Недалеко от дома наших родственников стоит исхлестанный до черноты дождями сруб. И снаружи, и изнутри он почти до самых окошек зарос травой. Я свернул из бумаги галку, подбросил, а ветер подхватил ее и затащил прямо в окно сруба.

Трава после дождя мокрая. Я хотел зажмуриться и пробежать через нее, но меня сразу обдало с ног до головы брызгами, и я отскочил. Пришлось идти в атаку. Хорошо, что саблю захватил. Порубил всю лебеду под самый корень.

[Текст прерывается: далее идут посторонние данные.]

Lemma nth_store_other {A : Type} (i j : nat) (x d : A) (a : list A) :
  i <> j -> nth i (store j x a) d = nth i a d.
Proof.
  revert i j. induction a as [|h t IH]; intros [|i] [|j] Hij; cbn;
    auto; congruence.
Qed.

End ArrayFacts.

Section MoreBoxFacts.

Import DoubleFacts Spec.

Lemma min_absorb (m x : double) : m <= x -> Double.min m x = m.
Proof.
  intros H. unfold Double.min.
  destruct (Double.ltb x m) eqn:E; [| reflexivity].
  apply ltb_lt in E. now apply Qcle_not_lt in H.
Qed.

Lemma max_absorb (m x : double) : x <= m -> Double.max m x = m.
Proof.
  intros H. unfold Double.max.
  destruct (Double.ltb m x) eqn:E; [| reflexivity].
  apply ltb_lt in E. now apply Qcle_not_lt in H.
Qed.

(** A running minimum that starts below all the values stays where it is. *)
Lemma RunningMin_fixed (m : double) (values : list double) :
  (forall x, In x values -> m <= x) -> RunningMin m values = m.
Proof.
  induction values as [|x xs IH]; intros H; [reflexivity |].
  unfold RunningMin in *. cbn [fold_left].
  rewrite min_absorb by (apply H; now left).
  apply IH. intros y Hy. apply H. now right.
Qed.

Lemma RunningMax_fixed (m : double) (values : list double) :
  (forall x, In x values -> x <= m) -> RunningMax m values = m.
Proof.
  induction values as [|x xs IH]; intros H; [reflexivity |].
  unfold RunningMax in *. cbn [fold_left].
  rewrite max_absorb by (apply H; now left).
  apply IH. intros y Hy. apply H. now right.
Qed.

(** The running minimum is the least element of the seed and the values, so
    it depends on the values as a set only. *)
Lemma RunningMin_same_elements (init : double) (l l' : list double) :
  (forall x, In x l <-> In x l') -> RunningMin init l = RunningMin init l'.
Proof.
  intros H. apply Qcle_antisym.
  - destruct (RunningMin_in init l') as [E | Hin].
    + rewrite <- E. apply RunningMin_le_init.
    + apply RunningMin_le_value. now apply H.
  - destruct (RunningMin_in init l) as [E | Hin].
    + rewrite <- E. apply RunningMin_le_init.
    + apply RunningMin_le_value. now apply H.
Qed.
(** C5: P1 is created first with a body that dates it 2000, P2 second at
    clock 1001.  In whatever order the database returns them, the listing
    holds these two records and is not both ascending in [createdAt] and
    P1 before P2: the two halves of the sentence exclude each other. *)
Lemma listPaymentsForUser_order_counterexample :
  exists p1 st1 p2,
    creates (C := example_casters) 1000%Z
      (settled_request id0 10 "USD" "pending" 2000) alice_registered p1 st1
    /\ creates (C := example_casters) 1001%Z (paymentRequest id0 20 "USD")
         st1 p2 two_payments
    /\ forall natural, rearranges natural ->
         exists l,
           fst (listPaymentsForUser_natural (C := example_casters) natural id0
                  two_payments) =
             {| statusCode := 200; sent := SentPayments l |}
           /\ Permutation l [p1; p2]
           /\ ~ (ascending l /\ l = [p1; p2]).
Proof.
  do 3 eexists. split; [reflexivity |]. split; [reflexivity |].
  intros natural Hnat. eexists. split; [reflexivity |]. split.
  - exact (Permutation_filter (owned_by 0%N) _ _ (Hnat (payments two_payments))).
  - intros [Hasc Heq]. rewrite Heq in Hasc.
    apply StronglySorted_inv in Hasc as [_ H].
    inversion H as [| ? ? Hle _]; subst.
    unfold date_le in Hle; simpl in Hle. lia.
Defined.

Lemma listPaymentsForUser_any_order_witness :
  exists l,
    fst (listPaymentsForUser_natural (C := example_casters) (@rev Payment) id0
           two_payments) =
      {| statusCode := 200; sent := SentPayments l |}
    /\ Permutation l (filter (owned_by 0%N) (payments two_payments))
    /\ (forall p, In p l <-> In p (payments two_payments) /\ userId p = Value 0%N).
Proof.
  destruct (@listPaymentsForUser_any_order example_casters (@rev Payment)
              two_payments id0 0%N
              (fun l => Permutation_sym (Permutation_rev l)) eq_refl)
    as (l & Hl & Hperm & Hin & _).
  exists l. split; [exact Hl | split; [exact Hperm | exact Hin]].
Defined.

(** C8: a creation that sets [status] returns a record that is not
    [pending]; and a creation without [userId] returns a record that no
    listing retrieves. *)
Lemma created_payment_counterexample :
  (exists p st',
     creates (C := example_casters) 1000%Z
       (settled_request id0 10 "USD" "completed" 1000) alice_registered p st'
     /\ status p <> Value "pending")
  /\ (exists p st',
        creates (C := example_casters) 1000%Z (anonymous_request 10 "USD")
          alice_registered p st'
        /\ forall param l,
             fst (listPaymentsForUser (C := example_casters) param st') =
               {| statusCode := 200; sent := SentPayments l |} ->
             ~ In p l).
Proof.
  split.
  - do 2 eexists. split; [reflexivity | discriminate].
  - do 2 eexists. split; [reflexivity |].
    intros param l Hl. eapply unowned_never_listed; [exact Hl | reflexivity].
Defined.

Lemma created_payment_is_listed_witness :
  exists p l,
    status p = Value "pending"
    /\ fst (listPaymentsForUser (C := example_casters) id0
              (run (C := example_casters)
                 [PostPayment 1001%Z (paymentRequest id0 20 "USD")]
                 (insert_Payment p (generate alice_registered)))) =
         {| statusCode := 200; sent := SentPayments l |}
    /\ In p l.
Proof.
  pose proof (@created_payment_is_listed example_casters 1000%Z
                (paymentRequest id0 10 "USD") alice_registered _ _ eq_refl)
    as (Hpending & _ & Hlisted).
  destruct (Hlisted 0%N id0 [PostPayment 1001%Z (paymentRequest id0 20 "USD")]
              eq_refl eq_refl) as (l & Hl & Hin).
  eexists. exists l. split; [exact (Hpending eq_refl) |]. split; [exact Hl | exact Hin].
Defined.

Lemma stored_status_enumerated_witness :
  exists p,
    status p = Value "pending"
    /\ In p (payments (insert_Payment p (generate alice_registered))).
Proof.
  eexists.
  refine (proj2 (@stored_status_enumerated example_casters) 1000%Z
            (paymentRequest id0 10 "USD") alice_registered _ _ eq_refl _).
  reflexivity.
Defined.

(** ** The further properties on the example casters *)

Lemma register_rejects_blank_witness :
  exists errors,
    register (C := example_casters) 1001%Z
      {| body_username := Some (JStr "alice"); body_email := None;
         body_password := Some (JStr EmptyString) |} alice_registered =
      ({| statusCode := 400; sent := SentError (ValidationError errors) |},
       generate alice_registered)
    /\ In ("email", KRequired) errors /\ In ("password", KRequired) errors.
Proof.
  destruct (@register_rejects_blank example_casters 1001%Z
              {| body_username := Some (JStr "alice"); body_email := None;
                 body_password := Some (JStr EmptyString) |} alice_registered)
    as (errors & Hr & _ & _ & He & Hp).
  - right. left. left. reflexivity.
  - exists errors. split; [exact Hr | split].
    + apply He. left. reflexivity.
    + apply Hp. right. right. reflexivity.
Defined.

Lemma register_accepts_iff_witness :
  statusCode (fst (register (C := example_casters) 1001%Z bob alice_registered)) = 201.
Proof.
  apply (proj2 (@register_accepts_iff example_casters 1001%Z bob alice_registered)).
  exists "bob", "bob@example.com", "hunter2".
  repeat split; try discriminate;
    (eexists; split; [reflexivity | split; [discriminate | reflexivity]]).
Defined.
(** * Orpheus: the environmental-data aggregation and AI-routing core

    A shallow embedding of the two Express route modules of the server
    (the alerts router with its six provider fetchers, cache and rate
    limiter, and the chat router with its classifier, prompt builders
    and fallback) and of the application's upload filter and global
    error handler, followed by the properties proved about them.

    Conventions of the embedding.
    - Text is a [string] of 8-bit code units, the code points U+0000 to
      U+00FF (Basic Latin and Latin-1 Supplement). [toLowerCase], [trim]
      and the case-insensitive flag of a regular expression act on these
      units as ECMAScript does.
    - A JavaScript value is a [jsval]. A number is carried by the text
      that ECMAScript's Number-to-String conversion yields for it, since
      the code only ever tests a number for truthiness and interpolates
      it in a template literal; the number zero is the text 0.
    - The clock, the upstream services, the JSON codec of the runtime
      and its conversion of a text to a floating-point number are inputs:
      a handler receives the readings of [Date] for the request and what
      each upstream call yields, and the development is parametric in
      [JSON.parse].
    - An operation that can throw returns an [option]; [None] is the
      exception. The conversion of a value to text throws for an object
      with an own property toString, which in a value that comes out of
      [JSON.parse] is never a function.
    - Shared mutable state (the cache, the rate-limit map) is threaded
      explicitly; every upstream call is recorded in a trace. *)

From Stdlib Require Import ZArith List String Ascii Lia Bool Sorted.
From stdpp Require Import gmap strings.
Import ListNotations.

Set Warnings "-register-all".
Local Open Scope Z_scope.

(** ** Text *)

Module Text.

Definition chars (s : string) : list ascii := list_ascii_of_string s.
Definition text (l : list ascii) : string := string_of_list_ascii l.

(** The code unit lies between [lo] and [hi]. *)
Definition between (lo hi : nat) (c : ascii) : bool :=
  (lo <=? nat_of_ascii c)%nat && (nat_of_ascii c <=? hi)%nat.

(** The capital letters A-Z and, in the Latin-1 Supplement, U+00C0 to
    U+00DE without the multiplication sign; the small letters a-z and
    U+00E0 to U+00FE without the division sign. Each small letter is 32
    above its capital. The three other small letters of the range
    (U+00B5, U+00DF, U+00FF) have no capital in it. *)
Definition is_upper (c : ascii) : bool :=
  between 65 90 c || between 192 214 c || between 216 222 c.
Definition is_lower (c : ascii) : bool :=
  between 97 122 c || between 224 246 c || between 248 254 c.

К срубу была приставлена такая же старая лестница. Я подобрал галку, попробовал ступеньки (не обломятся ли?) и полез вверх. Сидеть наверху страшновато, но зато здорово и все видно. Я сидел, сидел, Феню-дурочку увидел. Она шла босиком, шла и приплясывала. Юбка у нее сбоку задралась, и одна нога была заляпана в грязь по самую коленку. Я хотел ей, как деревенские мальчишки, крикнуть: «Феня, муж приехал, пианину привез», но увидел, какое у нее доверчивое лицо и какие заляпанные в грязь ноги, и мне расхотелось ее обманывать. Я крикнул:

– Феня! Смотри!

И бросил свою галку, свой бумажный самолет. Она не сразу его разглядела, постояла, потом радостно замахала руками и побежала по траве. Я думал, она его порвет или возьмет себе, а она принесла и протянула мне, чтобы я еще раз пустил.

И мы стали играть. Играли, играли, а потом я кинул самолет высоко-высоко, и вдруг, смотрю в ту же сторону, куда он полетел, – летят еще три. Из белого облака вынырнули такие же маленькие, может, даже еще меньше, чем мой, и летят. Только не игрушечные, а настоящие.

Я скатился с лестницы, больно зацепился локтем, всю руку осушил и через мокрую траву напрямик бросился к дому. Пока бежал, слышал, как где-то далеко, за спиной, несколько раз раскатисто ухнуло.

На крыльце уже стояли старик, Колька, Анна. Негромко переговаривались:

– Тресвятскую бомбят.

– Чего ее бомбить? Там дом да колодец.

– Эшелон, наверное, застукали.

Они замолчали. Я притаился на крыльце и тоже прислушался. Бомбы ухали далеко, глухо, неопасно, но все равно было вокруг тревожно.